DevOps Engineer – Onsite 3 days
Job ID: 112527
Location: San Jose, California [Hybrid]
Category: App/Dev
Employment Type: Contract
Date Added: 05/01/2026
Role Summary
This role involves managing the availability, performance, and scalability of backend services within a large-scale SaaS collaboration platform. As a Site Reliability Engineer, the focus is on supporting cloud and hybrid environments through automation, operational best practices, and incident management.

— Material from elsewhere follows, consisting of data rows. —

Definition generateLinkedInReport (data : LinkedInData) (more : LinkedInMore)
  : option LinkedInReport :=
  match determineProfessionalLevel data,
        extractIndustry (headline data),
        determineCareerStage (experiences data),
        connections more with
  | Some level, Some industry, Some stage, Some network =>
      if forallb (fun e => negb (isNullish e))
                 (match experiences data with Some l => l | None => [] end)
      then
        Some {| professionalLevel := level;
                industryFocus := industry;
                careerStage := stage;
                networkStrength :=
                  if includes network "+" then "Strong" else "Growing";
                overallScore := calculateLinkedInHealth data;
                linkedInRatingOf := linkedInRating data;
                profileCompleteness := calculateProfileCompleteness data more;
                experienceCount :=
                  match experiences data with
                  | Some l => List.length l
                  | None => O
                  end;
                recommendationsOf := linkedInRecommendations data |}
      else None
  | _, _, _, _ => None
  end.

(** The report of the complete profile. *)
Definition completeReport : LinkedInReport :=
  {| professionalLevel := "Mid-Level Professional";
     industryFocus := "Technology";
     careerStage := "Mid-Career (3-4 positions)";
     networkStrength := "Strong";
     overallScore := 100;
     linkedInRatingOf := "Good";
     profileCompleteness := 100;
     experienceCount := 3;
     recommendationsOf :=
       [ "Add more skills to increase profile visibility (aim for 10+)";
         "Request recommendations from colleagues and supervisors";
         "Share industry-relevant content regularly to increase visibility";
         "Engage with your network through comments and posts" ] |}.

The position requires a proactive approach to ensure service reliability and continuous improvement, with regular onsite presence required in the designated location.
Responsibilities
- Own deployment, operation, and reliability of core collaboration services across cloud and hybrid environments
- Design, improve, and automate CI/CD pipelines and frameworks, including AI-driven deployment, monitoring, and incident response tools
- Lead complex production incident response activities, perform root cause analysis, and implement long-term reliability enhancements
- Utilize observability and operational data to assist with capacity planning, system scaling, and resource optimization
- Establish operational best practices, documentation standards, and promote a culture of reliability and accountability
- Collaborate with development teams to integrate reliability practices into software deployment processes
- Maintain and improve monitoring and alerting systems to identify and resolve issues proactively
- Drive automation initiatives to streamline operations and reduce manual intervention
- Support on-call duties, ensuring rapid response to production issues and minimizing downtime
- Continuously evaluate new technologies and methodologies to enhance system reliability and operational efficiency
Qualifications
- Bachelor’s degree in Computer Science, Engineering, or related field, or equivalent work experience
- Three to five years of experience in Site Reliability Engineering, Cloud Operations, or Systems Engineering roles
- Practical experience operating production services with Docker and Kubernetes in cloud or hybrid environments
- Proficiency in scripting or programming languages such as Python, Go, or Bash for automation tasks
- Experience with monitoring, observability tools, incident management, and post-incident reviews
- Strong understanding of Linux systems, networking, distributed systems, CI/CD pipelines, infrastructure as code, and version control with Git
- Excellent problem-solving skills with the ability to handle high-pressure situations effectively
- Effective communication skills to collaborate with cross-functional teams and document processes
- Availability to work in a hybrid environment with onsite presence required in San Jose three days per week
Publishing Pay Range: $36.09 – $39.82 hourly
This position offers a hybrid schedule, with time split between the office and remote work.